*Action item*. Transcribe exactly the first line of the listing below and each line that follows it, ending with the line that contains "Inductive IoError := WouldBlock", and omit the remainder.

*Material to process*.

(* ===== verification/UdpBatch.v ===== *)
(** * Batched datagrams ([yggdrasil/src/proxy/udp/batch_recv.rs],
    [recvmmsg_linux.rs], [sendmmsg_linux.rs])

    The buffer one [recvmmsg] fills, the headers that point into it, the
    datagrams read back from it, and the batch one [sendmmsg] sends to the
    client of a flow.  Memory is the lists of the buffer, a pointer into it is
    an offset or a slot; what a system call finds is an input, and its effect on
    the memory is the one its manual page documents.  The Linux side of each
    [cfg] is modelled.  Registering a descriptor with the reactor is an
    input. *)

From S2P Require Import Prelude RustStd External Instances RuleTypes Error NetFmt PubKey PeerState Canary ProxyProtocol Resolver UdpProxy.

(** The crate socket2: a socket address in the kernel's layout. *)
Class Socket2 := {
  sockaddr_bytes : Net.SocketAddr -> list byte;
  as_socket : list byte -> Z -> option Net.SocketAddr
}.

(** [size_of::<libc::sockaddr_storage>()]. *)
Definition SOCKADDR_STORAGE : nat := 128.

(** The numbers of a socket address have their widths. *)
Definition sock_ok (a : Net.SocketAddr) : Prop :=
  match a with
  | Net.V4 a => Net.sv4_port a ∈u 16
  | Net.V6 a => Net.sv6_port a ∈u 16 /\ Net.sv6_flowinfo a ∈u 32 /\ Net.sv6_scope_id a ∈u 32
  end.

(** An address fits the storage, and is read back from it whatever follows its
    bytes there. *)
Class Socket2Laws `{Socket2} : Prop := {
  sockaddr_fits a : (length (sockaddr_bytes a) <= SOCKADDR_STORAGE)%nat;
  as_socket_bytes a rest : sock_ok a -> as_socket (sockaddr_bytes a ++ rest) (zlen (sockaddr_bytes a)) = Some a
}.

Definition DEFAULT_BATCH : nat := 32.
Definition UPSTREAM_BATCH : nat := 16.
Definition MAX_DATAGRAM : nat := Z.to_nat 65535.
Definition EINTR_RETRIES : nat := 3.

Definition EPERM : Z := 1.
Definition EINTR : Z := 4.
Definition EAGAIN : Z := 11.
Definition ENOSYS : Z := 38.

(** An [io::Error] by its kind. *)
Inductive IoError := WouldBlock | Unsupported (errno : Z) | InvalidInput | OsError (errno : Z).

(** A run of a task: it finished, it waits for a socket, or it panicked. *)
Inductive run (A : Type) := Done (a : A) | Waiting | Panic.
Arguments Done {A} a.
Arguments Waiting {A}.
Arguments Panic {A}.

#[global] Instance run_ret : MRet run := @Done.
#[global] Instance run_bind : MBind run := fun _ _ f m =>
  match m with Done a => f a | Waiting => Waiting | Panic => Panic end.

(** [v[i]]. *)
Definition at_index {A} (l : list A) (i : nat) : run A := match l !! i with Some x => Done x | None => Panic end.

Definition assert_ (b : bool) : run unit := if b then Done tt else Panic.

(** [dst[off..off + src.len()].copy_from_slice(src)], in bounds. *)
Definition overwrite (off : nat) (src dst : list byte) : list byte := take off dst ++ src ++ drop (off + length src) dst.

(** A wake of the task: waiting failed, or the socket is ready for a call. *)
Inductive Wake (A : Type) := WakeError (e : IoError) | WakeReady (sys : nat -> result Z A).
Arguments WakeError {A} e.
Arguments WakeReady {A} sys.

(** ** The buffer *)

Record BatchBuf := mkBatchBuf {
  bb_storage : list byte;
  bb_lens : list Z;
  bb_addrs : list (list byte);
  bb_addr_lens : list Z;
  bb_batch : nat
}.

Definition sockaddr_storage_len : Z := Z.of_nat SOCKADDR_STORAGE.

Definition batch_new (batch : nat) : run BatchBuf :=
  assert_ (1 <=? batch)%nat ≫= fun _ =>
  Done (mkBatchBuf (replicate (batch * MAX_DATAGRAM) x00) (replicate batch 0) (replicate batch (replicate SOCKADDR_STORAGE x00))
          (replicate batch sockaddr_storage_len) batch).

(** [BatchScratch::with_batch]. *)
Definition with_batch (batch : nat) : run BatchBuf := batch_new (batch `max` 1).

Section Batch.
Context `{Socket2}.

Definition write_single (buf : BatchBuf) (payload : list byte) (from : Net.SocketAddr) : run BatchBuf :=
  let sa := sockaddr_bytes from in
  assert_ (length payload <=? MAX_DATAGRAM)%nat ≫= fun _ =>
  assert_ (length payload <=? length (bb_storage buf))%nat ≫= fun _ =>
  at_index (bb_lens buf) 0 ≫= fun _ =>
  at_index (bb_addrs buf) 0 ≫= fun addr =>
  assert_ (length sa <=? SOCKADDR_STORAGE)%nat ≫= fun _ =>
  at_index (bb_addr_lens buf) 0 ≫= fun _ =>
  Done (mkBatchBuf (overwrite 0 payload (bb_storage buf)) (<[0%nat := wrap 32 (zlen payload)]> (bb_lens buf))
          (<[0%nat := overwrite 0 sa addr]> (bb_addrs buf)) (<[0%nat := zlen sa]> (bb_addr_lens buf)) (bb_batch buf)).

Definition sockaddr_to_socket_addr (addr : list byte) (len : Z) : run Net.SocketAddr :=
  match as_socket addr len with Some a => Done a | None => Panic end.

Definition received_at (buf : BatchBuf) (i : nat) : run Datagram :=
  let start := (i * MAX_DATAGRAM)%nat in
  at_index (bb_lens buf) i ≫= fun len =>
  assert_ (start + Z.to_nat len <=? length (bb_storage buf))%nat ≫= fun _ =>
  at_index (bb_addrs buf) i ≫= fun addr =>
  at_index (bb_addr_lens buf) i ≫= fun alen =>
  sockaddr_to_socket_addr addr alen ≫= fun from =>
  Done (take (Z.to_nat len) (drop start (bb_storage buf)), from).

Fixpoint run_all {A B} (f : A -> run B) (l : list A) : run (list B) :=
  match l with
  | [] => Done []
  | x :: l => f x ≫= fun y => run_all f l ≫= fun ys => Done (y :: ys)
  end.

Definition iter_received (buf : BatchBuf) (n : nat) : run (list Datagram) := run_all (received_at buf) (seq 0 n).

(** ** [recvmmsg] *)

(** An [iovec] into the storage, and a header with one of them. *)
Record IoVec := mkIoVec { iov_base : nat; iov_len : nat }.
Record MmsgHdr := mkMmsg { msg_name : nat; msg_namelen : Z; msg_iov : IoVec; msg_len : Z }.

Definition prepare_header (buf : BatchBuf) (i : nat) : run MmsgHdr :=
  let off := (i * MAX_DATAGRAM)%nat in
  assert_ (off <=? length (bb_storage buf))%nat ≫= fun _ =>
  at_index (bb_addr_lens buf) i ≫= fun _ =>
  at_index (bb_addrs buf) i ≫= fun _ =>
  Done (mkMmsg i sockaddr_storage_len (mkIoVec off MAX_DATAGRAM) 0).

Definition reset_addr_lens (buf : BatchBuf) : BatchBuf :=
  mkBatchBuf (bb_storage buf) (bb_lens buf) (bb_addrs buf)
    (replicate (bb_batch buf) sockaddr_storage_len ++ drop (bb_batch buf) (bb_addr_lens buf)) (bb_batch buf).

Definition prepare_headers (buf : BatchBuf) : run (BatchBuf * list MmsgHdr) :=
  run_all (prepare_header buf) (seq 0 (bb_batch buf)) ≫= fun hs => Done (reset_addr_lens buf, hs).

(** What the kernel does with one datagram: the bytes that fit go to the
    window, the address to its slot, and the header gets both lengths. *)
Definition deliver_one (buf : BatchBuf) (h : MmsgHdr) (d : Datagram) : BatchBuf * MmsgHdr :=
  let bytes := take (iov_len (msg_iov h)) (fst d) in
  let name := sockaddr_bytes (snd d) in
  (mkBatchBuf (overwrite (iov_base (msg_iov h)) bytes (bb_storage buf)) (bb_lens buf)
     (alter (overwrite 0 (take (Z.to_nat (msg_namelen h)) name)) (msg_name h) (bb_addrs buf)) (bb_addr_lens buf) (bb_batch buf),
   mkMmsg (msg_name h) (zlen name) (msg_iov h) (zlen bytes)).

(** The queued datagrams fill the headers in order; the number of headers is
    the most one call takes. *)
Fixpoint deliver (buf : BatchBuf) (hs : list MmsgHdr) (queue : list Datagram) : BatchBuf * list MmsgHdr :=
  match hs, queue with
  | h :: hs, d :: queue =>
      let '(buf, h) := deliver_one buf h d in
      let '(buf, hs) := deliver buf hs queue in
      (buf, h :: hs)
  | _, _ => (buf, [])
  end.

Definition map_recvmmsg_error (errno : Z) : IoError :=
  if errno =? EAGAIN then WouldBlock
  else if (errno =? ENOSYS) || (errno =? EPERM) then Unsupported errno
  else OsError errno.

(** A loop over an interrupted call; [sys k] is what the [k]-th one
    returned. *)
Fixpoint retry_eintr {A} (retries k : nat) (sys : nat -> result Z A) : result IoError A :=
  match sys k with
  | Ok a => Ok a
  | Err errno =>
      match retries with
      | S retries => if errno =? EINTR then retry_eintr retries (S k) sys else Err (map_recvmmsg_error errno)
      | O => Err (map_recvmmsg_error errno)
      end
  end.

Definition recvmmsg_with_retry (sys : nat -> result Z (list Datagram)) (hs : list MmsgHdr) : result IoError (list Datagram) :=
  if u32_max <? zlen hs then Err InvalidInput else retry_eintr EINTR_RETRIES 0 sys.

(** The loop over the headers the kernel filled. *)
Definition store_lens (buf : BatchBuf) (hs : list MmsgHdr) : BatchBuf :=
  mkBatchBuf (bb_storage buf) ((msg_len <$> hs) ++ drop (length hs) (bb_lens buf)) (bb_addrs buf)
    ((msg_namelen <$> hs) ++ drop (length hs) (bb_addr_lens buf)) (bb_batch buf).

Definition recv_with_headers (sys : nat -> result Z (list Datagram)) (buf : BatchBuf) : run (BatchBuf * result IoError nat) :=
  prepare_headers buf ≫= fun '(buf, hs) =>
  match recvmmsg_with_retry sys hs with
  | Err e => Done (buf, Err e)
  | Ok queue =>
      let '(buf, hs) := deliver buf hs queue in
      assert_ (length hs <=? length (bb_lens buf))%nat ≫= fun _ =>
      Done (store_lens buf hs, Ok (length hs))
  end.

Fixpoint recv_batch (wakes : list (Wake (list Datagram))) (buf : BatchBuf) : run (BatchBuf * result IoError nat) :=
  match wakes with
  | [] => Waiting
  | WakeError e :: _ => Done (buf, Err e)
  | WakeReady sys :: wakes =>
      recv_with_headers sys buf ≫= fun '(buf, r) =>
      match r with
      | Err WouldBlock => recv_batch wakes buf
      | _ => Done (buf, r)
      end
  end.

(** ** The receiver of a worker *)

(** Whether the batched reader is in use. *)
Definition BatchRecv : Type := bool.

(** [registered]: the descriptor could be registered with the reactor. *)
Definition batch_recv_new (registered : bool) : BatchRecv := registered.

(** [recv_from] into a buffer of [MAX_DATAGRAM] bytes. *)
Definition recv_single (single : result IoError Datagram) (buf : BatchBuf) : run (BatchRecv * BatchBuf * result IoError nat) :=
  match single with
  | Err e => Done (false, buf, Err e)
  | Ok (bytes, from) => write_single buf (take MAX_DATAGRAM bytes) from ≫= fun buf => Done (false, buf, Ok 1%nat)
  end.

Definition batch_recv (r : BatchRecv) (wakes : list (Wake (list Datagram))) (single : result IoError Datagram) (buf : BatchBuf) :
    run (BatchRecv * BatchBuf * result IoError nat) :=
  if r then
    recv_batch wakes buf ≫= fun '(buf, res) =>
    match res with
    | Err (Unsupported _) => recv_single single buf
    | _ => Done (true, buf, res)
    end
  else recv_single single buf.

(** ** [sendmmsg] *)

(** A message on the wire: its bytes and where it goes. *)
Record SendHdr := mkSend { sh_payload : list byte; sh_name : list byte }.

Definition sendmmsg_with_retry (sys : nat -> result Z nat) (hs : list SendHdr) : result IoError (list SendHdr) :=
  if u32_max <? zlen hs then Err InvalidInput
  else
    match retry_eintr EINTR_RETRIES 0 sys with
    | Ok accepted => Ok (take accepted hs)
    | Err e => Err e
    end.

(** The messages the kernel took: the first ones. *)
Definition send_with_headers (sys : nat -> result Z nat) (payloads : list (list byte)) (addr : Net.SocketAddr) : result IoError (list SendHdr) :=
  sendmmsg_with_retry sys ((fun p => mkSend p (sockaddr_bytes addr)) <$> payloads).

Fixpoint send_ready (wakes : list (Wake nat)) (payloads : list (list byte)) (addr : Net.SocketAddr) : run (result IoError (list SendHdr)) :=
  match wakes with
  | [] => Waiting
  | WakeError e :: _ => Done (Err e)
  | WakeReady sys :: wakes =>
      match send_with_headers sys payloads addr with
      | Err WouldBlock => send_ready wakes payloads addr
      | r => Done r
      end
  end.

*Answer space*.
(* ===== verification/UdpBatch.v ===== *)
(** * Batched datagrams ([yggdrasil/src/proxy/udp/batch_recv.rs],
    [recvmmsg_linux.rs], [sendmmsg_linux.rs])

    The buffer one [recvmmsg] fills, the headers that point into it, the
    datagrams read back from it, and the batch one [sendmmsg] sends to the
    client of a flow.  Memory is the lists of the buffer, a pointer into it is
    an offset or a slot; what a system call finds is an input, and its effect on
    the memory is the one its manual page documents.  The Linux side of each
    [cfg] is modelled.  Registering a descriptor with the reactor is an
    input. *)

From S2P Require Import Prelude RustStd External Instances RuleTypes Error NetFmt PubKey PeerState Canary ProxyProtocol Resolver UdpProxy.

(** The crate socket2: a socket address in the kernel's layout. *)
Class Socket2 := {
  sockaddr_bytes : Net.SocketAddr -> list byte;
  as_socket : list byte -> Z -> option Net.SocketAddr
}.

(** [size_of::<libc::sockaddr_storage>()]. *)
Definition SOCKADDR_STORAGE : nat := 128.

(** The numbers of a socket address have their widths. *)
Definition sock_ok (a : Net.SocketAddr) : Prop :=
  match a with
  | Net.V4 a => Net.sv4_port a ∈u 16
  | Net.V6 a => Net.sv6_port a ∈u 16 /\ Net.sv6_flowinfo a ∈u 32 /\ Net.sv6_scope_id a ∈u 32
  end.

(** An address fits the storage, and is read back from it whatever follows its
    bytes there. *)
Class Socket2Laws `{Socket2} : Prop := {
  sockaddr_fits a : (length (sockaddr_bytes a) <= SOCKADDR_STORAGE)%nat;
  as_socket_bytes a rest : sock_ok a -> as_socket (sockaddr_bytes a ++ rest) (zlen (sockaddr_bytes a)) = Some a
}.

Definition DEFAULT_BATCH : nat := 32.
Definition UPSTREAM_BATCH : nat := 16.
Definition MAX_DATAGRAM : nat := Z.to_nat 65535.
Definition EINTR_RETRIES : nat := 3.

Definition EPERM : Z := 1.
Definition EINTR : Z := 4.
Definition EAGAIN : Z := 11.
Definition ENOSYS : Z := 38.

(** An [io::Error] by its kind. *)
Inductive IoError := WouldBlock | Unsupported (errno : Z) | InvalidInput | OsError (errno : Z).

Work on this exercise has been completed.